A conductive hydrogel based on nature polymer agar with self-healing ability and stretchability for flexible sensors

Abstract

Conductive hydrogels (CHs) have drawn wide attention from the field of flexible sensor for their similarities to tissues, excellent flexibility and good electrical conductivity. However, most of the reported hydrogel-based flexible sensors display the disadvantages of poor tensile strength, low sensitivity and insufficient stability, and most of them are prepared with non-degradable synthetic polymers, which have greatly limited their application.
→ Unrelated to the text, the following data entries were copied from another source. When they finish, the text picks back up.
Lemma unknown_name_raises_KeyError_witness :
  ("z" ∉ ["a"; "b"])
  /\ exists s',
       PicklableData.get_component (PicklableData.__setstate__ (["a"; "b"], [1; 2])) "z"
       = Raise (KeyError "z") s'
       /\ PicklableData._dict s'
          = Some (PicklableData._get_dict (PicklableData.__setstate__ (["a"; "b"], [1; 2])))
       /\ forall k',
            PicklableData.get_component s' k'
            = PicklableData.getitem
                (PicklableData._get_dict (PicklableData.__setstate__ (["a"; "b"], [1; 2])))
                k' s'.
Proof.
  assert (H : "z" ∉ ["a"; "b"]).
  { rewrite !elem_of_cons, elem_of_nil. intros [H|[H|[]]]; discriminate H. }
  split; [exact H|].
  exact (unknown_name_raises_KeyError
           (PicklableData.__setstate__ (["a"; "b"], [1; 2])) "z" eq_refl H).
Defined.

(** ** The codecs outside their intended codes *)

(** X3: a variable code [c] with -2^31 < c < 2^31 saved into a fresh
    [VBasis] store and looked up again.  If the save returns, the cell
    holds a byte and the lookup returns the negated byte, which is [c]
    exactly when [c] lies in -255..0.  A NumPy that rejects out-of-range
    integers raises [OverflowError] for the codes outside -255..0 and for
    those only; a NumPy that wraps stores the negated code modulo 256. *)
Theorem vbasis_exact_iff_in_range (rt : NumPy) (name : string) (c : Z) :
  - 2 ^ 31 < c < 2 ^ 31 ->
  match VBasis.save_component rt (VBasis.__init__ rt 1) name c with
  | Return _ s =>
      exists u s',
        PicklableData._vals s = [u] /\ 0 <= u <= 255
        /\ VBasis.get_component s name = Return (- u) s'
        /\ (- u = c <-> -255 <= c <= 0)
  | Raise e _ => e = OverflowError /\ strict_cast rt = true /\ ~ (-255 <= c <= 0)
  end
  /\ (strict_cast rt = true -> ~ (-255 <= c <= 0) ->
      exists s,
        VBasis.save_component rt (VBasis.__init__ rt 1) name c = Raise OverflowError s)
  /\ (strict_cast rt = false ->
      exists s,
        VBasis.save_component rt (VBasis.__init__ rt 1) name c = Return tt s
        /\ PicklableData._vals s = [(- c) mod 256]).
Proof.
  intros _.
  pose proof (Z.mod_pos_bound (c * -1) 256 eq_refl) as Hmod.
  assert (Hraise : forall e, np.uint8 rt (c * -1) = inl e ->
            exists s,
              VBasis.save_component rt (VBasis.__init__ rt 1) name c = Raise e s).
  { intros e He. eexists. unfold VBasis.save_component, VBasis.__init__,
      PicklableData.save_component. cbn. by rewrite He. }
  destruct (np.uint8 rt (c * -1)) as [e|u] eqn:Hcell.
  - destruct (Hraise e eq_refl) as [s Hs].
    unfold np.uint8 in Hcell.
    destruct (decide (0 <= c * -1 <= 255)); [done|].
    destruct (strict_cast rt) eqn:Hstrict; [|done]. injection Hcell as <-.
    rewrite Hs. repeat split; [lia| |discriminate]. by exists s.
  - destruct (vbasis_one_cell rt name c u Hcell) as (s & s' & Hsave & Hu & Hget).
    unfold np.uint8 in Hcell. rewrite Hsave.
    destruct (decide (0 <= c * -1 <= 255)) as [Hin|Hout].
    + injection Hcell as <-. split; [|split].
      * exists (c * -1), s'. repeat split; try lia; try done.
        unfold VBasis.decode in Hget. rewrite Hget. do 2 f_equal. lia.
      * intros _ Hc. lia.
      * intros _. exists s. split; [done|]. rewrite Hu. f_equal.
        rewrite <- (Z.mod_small (c * -1) 256) by lia. f_equal. lia.
    + destruct (strict_cast rt) eqn:Hstrict; [done|]. injection Hcell as <-.
      split; [|split].
      * exists ((c * -1) mod 256), s'. repeat split; try lia; try done.
        unfold VBasis.decode in Hget. rewrite Hget. do 2 f_equal. lia.
      * discriminate.
      * intros _. exists s. split; [done|]. rewrite Hu. do 2 f_equal. lia.
Qed.

Lemma vbasis_exact_iff_in_range_witness :
  - 2 ^ 31 < 1 < 2 ^ 31
  /\ exists s,
       VBasis.save_component numpy_wrapping (VBasis.__init__ numpy_wrapping 1) "x" 1
       = Return tt s
       /\ PicklableData._vals s = [(- 1) mod 256].
Proof.
  assert (H : - 2 ^ 31 < 1 < 2 ^ 31) by lia.
  split; [exact H|].
  exact (proj2 (proj2 (vbasis_exact_iff_in_range numpy_wrapping "x" 1 H)) eq_refl).
Defined.

(** X4: a constraint code goes through [CBasis] as its truth value.
    Saved and looked up again, the code 0 comes back as 0 and every other
    code as -1, so the code comes back unchanged exactly when it is 0 or
    -1. *)
Theorem cbasis_keeps_only_truth (rt : NumPy) (name : string) (c : Z) :
  exists s s',
    CBasis.save_component (CBasis.__init__ rt 1) name c = Return tt s
    /\ CBasis.get_component s name = Return (if (c =? 0)%Z then 0 else -1) s'
    /\ ((if (c =? 0)%Z then 0 else -1) = c <-> c = 0 \/ c = -1).
Proof.
  assert (Hb : np.bool c = inr (negb (c =? 0)%Z)) by reflexivity.
  unfold CBasis.save_component, CBasis.__init__.
  destruct (c =? 0)%Z eqn:E;
    (erewrite save_component_room; [|reflexivity|cbn; lia|cbn; lia|exact Hb]);
    do 2 eexists; (split; [reflexivity|]); split;
    try (unfold CBasis.get_component, PicklableData.get_component,
           PicklableData._get_dict, PicklableData.getitem; cbn;
         rewrite lookup_insert_eq; reflexivity).
  - apply Z.eqb_eq in E. lia.
  - apply Z.eqb_neq in E. lia.
Qed.

(** ** Pickling a store *)

(** X5: what survives the pickle of a store.  The store rebuilt from
    the state that [__getstate__] returned has the same names (when NumPy
    gives them back as stored) and the same values, but neither the cached
    index nor the counters: it serves the current content of the arrays
    even if the pickled store was serving an older index, it rejects every
    append with [AttributeError], and it cannot be pickled again. *)
Theorem pickled_store_keeps_arrays_only {R V : Type} (val_dtype : R -> exn + V)
  (s : PicklableData.t V) (ws : list Warning) (st : PicklableData.state V) :
  PicklableData.__getstate__ s = inr (ws, st) ->
  Forall numpy_exact (PicklableData._names s) ->
  PicklableData._names (PicklableData.__setstate__ st) = PicklableData._names s
  /\ PicklableData._vals (PicklableData.__setstate__ st) = PicklableData._vals s
  /\ served (PicklableData.__setstate__ st) = PicklableData._get_dict s
  /\ (forall nm val,
        PicklableData.save_component val_dtype (PicklableData.__setstate__ st) nm val
        = Raise (AttributeError "next_index") (PicklableData.__setstate__ st))
  /\ PicklableData.__getstate__ (PicklableData.__setstate__ st)
     = inl (AttributeError "next_index").
Proof.
  intros Hst Hexact. unfold PicklableData.__getstate__ in Hst.
  destruct (PicklableData.next_index s) as [i|]; [|done].
  destruct (PicklableData.n s) as [m|]; [|done].
  injection Hst as _ <-. rewrite (np_array_exact _ Hexact).
  repeat split.
Qed.

Lemma pickled_store_keeps_arrays_only_witness :
  Forall numpy_exact ["a"; ""]
  /\ served (PicklableData.__setstate__ (V := Z) (["a"; ""], [1; 170]))
     = PicklableData._get_dict
         (state_of (VBasis.save_component numpy_strict
                      (VBasis.__init__ numpy_strict 2) "a" (-1))).
Proof.
  assert (H : Forall numpy_exact ["a"; ""]) by (repeat constructor).
  split; [exact H|].
  exact (proj1 (proj2 (proj2
           (pickled_store_keeps_arrays_only (np.uint8 numpy_strict)
              (state_of (VBasis.save_component numpy_strict
                           (VBasis.__init__ numpy_strict 2) "a" (-1)))
              [PicklingMoreThanNecessary] (["a"; ""], [1; 170]) eq_refl H)))).
Defined.

(** X6: pickling a store that is not full.  After [k <= size] entries
    were saved into a fresh store made for [size], [__getstate__] returns
    all [size] cells, the [size - k] unused ones with empty names and
    uninitialised values, and warns ("Pickling more data than necessary")
    exactly when [k < size]. *)
Theorem pickling_warns_iff_not_full {R V G : Type} (val_dtype : R -> exn + V)
  (getAttr : G -> R) (uninit : nat -> V) (size : nat)
  (items : list (string * G)) (vs : list V) :
  (length items <= size)%nat ->
  converted val_dtype getAttr items vs ->
  exists s,
    save_all (PicklableData.save_component val_dtype) getAttr items
      (PicklableData.__init__ uninit size) = Return tt s
    /\ PicklableData.__getstate__ s
       = inr (if decide (length items = size) then []
              else [PicklingMoreThanNecessary],
              (np.array (items.*1 ++ replicate (size - length items) ""),
               vs ++ drop (length items) (np.empty uninit size))).
Proof.
  intros Hk Hconv. eexists. split; [by apply save_all_init|]. reflexivity.
Qed.

Lemma pickling_warns_iff_not_full_witness :
  converted (np.uint8 numpy_strict) id [("a", 1)] [1]
  /\ exists s,
       save_all (PicklableData.save_component (np.uint8 numpy_strict)) id [("a", 1)]
         (PicklableData.__init__ (fun _ => 170) 2) = Return tt s
       /\ PicklableData.__getstate__ s
          = inr ([PicklingMoreThanNecessary], (["a"; ""], [1; 170])).
Proof.
  assert (H : converted (np.uint8 numpy_strict) id [("a", 1)] [1])
    by (repeat constructor).
  split; [exact H|].
  exact (pickling_warns_iff_not_full (np.uint8 numpy_strict) id (fun _ => 170) 2
           [("a", 1)] [1] (le_S _ _ (le_n _)) H).
Defined.

(** ** Restoring: failures, frame and composition *)

Section restored_facts.
Context {A G : Type}.
Variable setAttr : A -> G -> G.
Variable dflt : A.
Implicit Types (index : gmap string A) (items : list (string * G)).

Lemma restored_names index items :
  (restored setAttr dflt index items).*1 = items.*1.
Proof. unfold restored. rewrite <- list_fmap_compose. by apply list_fmap_ext. Qed.
Lemma forwardPass_range (nn nn' : NeuralNetwork.t) (x y : list R) :
  NeuralNetwork.forwardPass nn x = Ok (nn', y) ->
  length y = NeuralNetwork.outputSize nn /\ forall v, v ∈ y -> 0 < v < 1.
Proof.
  unfold NeuralNetwork.forwardPass.
  destruct (negb _); [discriminate |].
  destruct (buildM _ _) as [h| | |]; simpl; try discriminate.
  destruct (buildM _ _) as [y'| | |] eqn:Hy; simpl; try discriminate.
  intros [= <- <-]. apply buildM_inv in Hy as [Hlen Hall].
  split; [rewrite Hlen; apply length_range |].
  intros v Hv. destruct (Hall v Hv) as (o & _ & Ho).
  eapply unit_activation_range. exact Ho.
Qed.

(** *** Rounding to 53 significant bits *)

Lemma ln_2_pos : 0 < ln 2.
Proof. rewrite <- ln_1. apply ln_increasing; lra. Qed.

Lemma powerRZ_2_exp (e : Z) : powerRZ 2 e = exp (IZR e * ln 2).
Proof. rewrite powerRZ_Rpower by lra. reflexivity. Qed.

Lemma powerRZ_2_pos (e : Z) : 0 < powerRZ 2 e.
Proof. apply powerRZ_lt. lra. Qed.

Lemma powerRZ_2_lt (a b : Z) : (a < b)%Z -> powerRZ 2 a < powerRZ 2 b.
Proof.
  intros H. rewrite !powerRZ_2_exp. apply exp_increasing.
  apply Rmult_lt_compat_r; [apply ln_2_pos | apply IZR_lt, H].
Qed.

Lemma powerRZ_2_le (a b : Z) : (a <= b)%Z -> powerRZ 2 a <= powerRZ 2 b.
Proof.
  intros H. destruct (Z.eq_dec a b) as [->|Hne]; [lra |].
  left. apply powerRZ_2_lt. lia.
Qed.

Lemma powerRZ_2_lt_inv (a b : Z) : powerRZ 2 a < powerRZ 2 b -> (a < b)%Z.
Proof.
  intros H. destruct (Z.lt_ge_cases a b) as [Hlt|Hge]; [exact Hlt |].
  apply powerRZ_2_le in Hge. lra.
Qed.

Lemma powerRZ_2_split (a b : Z) :
  powerRZ 2 (a + b) = powerRZ 2 a * powerRZ 2 b.
Proof. apply powerRZ_add. lra. Qed.

Lemma exponent_spec (x : R) :
  x <> 0 ->
  powerRZ 2 (Binary64.exponent x) <= Rabs x
  < powerRZ 2 (Binary64.exponent x + 1).
Proof.
  intros Hx. unfold Binary64.exponent.
  assert (Ha : 0 < Rabs x) by (apply Rabs_pos_lt, Hx).
  set (t := ln (Rabs x) / ln 2).
  destruct (base_Int_part t) as [Hlo Hhi].
  pose proof ln_2_pos as Hl.
  assert (Ht : Rabs x = exp (t * ln 2)).
  { unfold t. replace (ln (Rabs x) / ln 2 * ln 2) with (ln (Rabs x))
      by (field; lra).
    symmetry. apply exp_ln, Ha. }
  rewrite !powerRZ_2_exp, Ht, plus_IZR. split.
  - destruct Hlo as [Hlo|Hlo].
    + left. apply exp_increasing. apply Rmult_lt_compat_r; assumption.
    + right. rewrite Hlo. reflexivity.
  - apply exp_increasing. apply Rmult_lt_compat_r; [assumption | lra].
Qed.

Lemma exponent_unique (x : R) (e : Z) :
  powerRZ 2 e <= Rabs x < powerRZ 2 (e + 1) -> Binary64.exponent x = e.
Proof.
  intros [Hlo Hhi].
  assert (Hx : x <> 0).
  { intros ->. rewrite Rabs_R0 in Hlo. pose proof (powerRZ_2_pos e). lra. }
  destruct (exponent_spec x Hx) as [Hlo' Hhi'].
  assert (H1 : (e < Binary64.exponent x + 1)%Z)
    by (apply powerRZ_2_lt_inv; lra).
  assert (H2 : (Binary64.exponent x < e + 1)%Z)
    by (apply powerRZ_2_lt_inv; lra).
  lia.
Qed.

Lemma Int_part_IZR (n : Z) : Int_part (IZR n) = n.
Proof. symmetry. apply Int_part_spec. lra. Qed.

Lemma nearest_even_IZR (n : Z) : Binary64.nearest_even (IZR n) = n.
Proof.
  unfold Binary64.nearest_even. rewrite Int_part_IZR.
  destruct (Rlt_dec _ _); [reflexivity | lra].
Qed.

Lemma nearest_even_floor (m : R) :
  (Int_part m <= Binary64.nearest_even m <= Int_part m + 1)%Z.
Proof.
  unfold Binary64.nearest_even.
  destruct (Rlt_dec _ _); [lia |].
  destruct (Rlt_dec _ _); [lia |].
  destruct (Z.even _); lia.
Qed.

Lemma nearest_even_ge (m : R) (a : Z) :
  IZR a <= m -> (a <= Binary64.nearest_even m)%Z.
Proof.
  intros H. destruct (base_Int_part m) as [Hlo Hhi].
  assert (Ha : (a < Int_part m + 1)%Z)
    by (apply lt_IZR; rewrite plus_IZR; lra).
  pose proof (nearest_even_floor m). lia.
Qed.

Lemma nearest_even_le (m : R) (b : Z) :
  m <= IZR b -> (Binary64.nearest_even m <= b)%Z.
Proof.
  intros H. destruct (base_Int_part m) as [Hlo Hhi].
  unfold Binary64.nearest_even.
  assert (Hf : (Int_part m <= b)%Z) by (apply le_IZR; lra).
  assert (Hup : IZR (Int_part m) < m -> (Int_part m + 1 <= b)%Z).
  { intros Hlt.
    assert ((Int_part m < b)%Z) by (apply lt_IZR; lra). lia. }
  destruct (Rlt_dec _ _); [exact Hf |].
  destruct (Rlt_dec _ _); [apply Hup; lra |].
  destruct (Z.even _); [exact Hf | apply Hup; lra].
Qed.

Lemma round_0 : Binary64.round 0 = 0.
Proof.
  unfold Binary64.round. destruct (Req_dec_T 0 0); [reflexivity | lra].
Qed.

(** A positive number and its scaled significand. *)
Lemma significand_range (x : R) :
  0 < x ->
  powerRZ 2 52 <= x * powerRZ 2 (52 - Binary64.exponent x) < powerRZ 2 53.
Proof.
  intros Hx.
  destruct (exponent_spec x) as [Hlo Hhi]; [lra |].
  rewrite Rabs_pos_eq in Hlo, Hhi by lra.
  set (e := Binary64.exponent x) in *.
  pose proof (powerRZ_2_pos (52 - e)) as Hp.
  replace (powerRZ 2 52) with (powerRZ 2 e * powerRZ 2 (52 - e))
    by (rewrite <- powerRZ_2_split; f_equal; lia).
  replace (powerRZ 2 53) with (powerRZ 2 (e + 1) * powerRZ 2 (52 - e))
    by (rewrite <- powerRZ_2_split; f_equal; lia).
  split.
  - apply Rmult_le_compat_r; lra.
  - apply Rmult_lt_compat_r; lra.
Qed.

Lemma IZR_pow2 (n : Z) : (0 <= n)%Z -> IZR (2 ^ n) = powerRZ 2 n.
Proof.
  intros Hn. rewrite <- (Z2Nat.id n) by exact Hn.
  rewrite <- pow_powerRZ, <- pow_IZR. reflexivity.
Qed.

Lemma round_pos_bounds (x : R) :
  0 < x ->
  powerRZ 2 (Binary64.exponent x) <= Binary64.round x
  <= powerRZ 2 (Binary64.exponent x + 1).
Proof.
  intros Hx. destruct (significand_range x Hx) as [Hlo Hhi].
  unfold Binary64.round. destruct (Req_dec_T x 0); [lra |].
  set (e := Binary64.exponent x) in *.
  set (m := x * powerRZ 2 (52 - e)) in *.
  pose proof (powerRZ_2_pos (e - 52)) as Hp.
  assert (H1 : (2 ^ 52 <= Binary64.nearest_even m)%Z)
    by (apply nearest_even_ge; rewrite IZR_pow2 by lia; exact Hlo).
  assert (H2 : (Binary64.nearest_even m <= 2 ^ 53)%Z)
    by (apply nearest_even_le; rewrite IZR_pow2 by lia; lra).
  apply IZR_le in H1, H2. rewrite IZR_pow2 in H1, H2 by lia.
  replace (powerRZ 2 e) with (powerRZ 2 52 * powerRZ 2 (e - 52))
    by (rewrite <- powerRZ_2_split; f_equal; lia).
  replace (powerRZ 2 (e + 1)) with (powerRZ 2 53 * powerRZ 2 (e - 52))
    by (rewrite <- powerRZ_2_split; f_equal; lia).
  split; apply Rmult_le_compat_r; lra.
Qed.

Lemma round_pos (x : R) : 0 < x -> 0 < Binary64.round x.
Proof.
  intros Hx. destruct (round_pos_bounds x Hx) as [H _].
  pose proof (powerRZ_2_pos (Binary64.exponent x)). lra.
Qed.

Lemma round_ge_pow2 (x : R) (k : Z) :
  powerRZ 2 k <= x -> powerRZ 2 k <= Binary64.round x.
Proof.
  intros H. pose proof (powerRZ_2_pos k) as Hk.
  assert (Hx : 0 < x) by lra.
  destruct (round_pos_bounds x Hx) as [Hlo _].
  destruct (exponent_spec x) as [_ Hhi]; [lra |].
  rewrite Rabs_pos_eq in Hhi by lra.
  assert (Hke : (k < Binary64.exponent x + 1)%Z)
    by (apply powerRZ_2_lt_inv; lra).
  assert (powerRZ 2 k <= powerRZ 2 (Binary64.exponent x))
    by (apply powerRZ_2_le; lia).
  lra.
Qed.

Lemma round_pow2 (k : Z) : Binary64.round (powerRZ 2 k) = powerRZ 2 k.
Proof.
  pose proof (powerRZ_2_pos k) as Hk.
  assert (He : Binary64.exponent (powerRZ 2 k) = k).
  { apply exponent_unique. rewrite Rabs_pos_eq by lra.
    split; [lra | apply powerRZ_2_lt; lia]. }
  unfold Binary64.round. destruct (Req_dec_T _ 0); [lra |].
  rewrite He, <- powerRZ_2_split.
  replace (k + (52 - k))%Z with 52%Z by lia.
  rewrite <- IZR_pow2 by lia. rewrite nearest_even_IZR.
  rewrite IZR_pow2 by lia. rewrite <- powerRZ_2_split. f_equal. lia.
Qed.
To solve these problems, in this work, we have constructed an agar-based dynamic double cross-linked CH by the dynamic crosslinking between agar and borax via borate bonds and the hydrogen bonds between agar chains. The CH exhibits excellent electrical conductivities, tensile properties and self-healing abilities. A novel two-dimensional material, MXene nanosheet, was introduced to further improve the mechanical properties and ionic conductivity of the CH with its high ionic conductivity and ability to form hydrogen bonds with agar. The obtained Agar/Borax/MXene CH displays the excellent strength and elongation of 129 kPa and 105.1 % and the satisfying ionic conductivity of 8.14 × 10−2 S/cm. The flexible sensor assembled with Agar/Borax hydrogel with 0.15 wt% MXene exhibits a wide strain detection range from 0 to 100 %, high sensitivity (GF≈1.520) and good stability. Our work has provided a novel strategy for the construction of green flexible sensors with good mechanical properties and high sensitivity.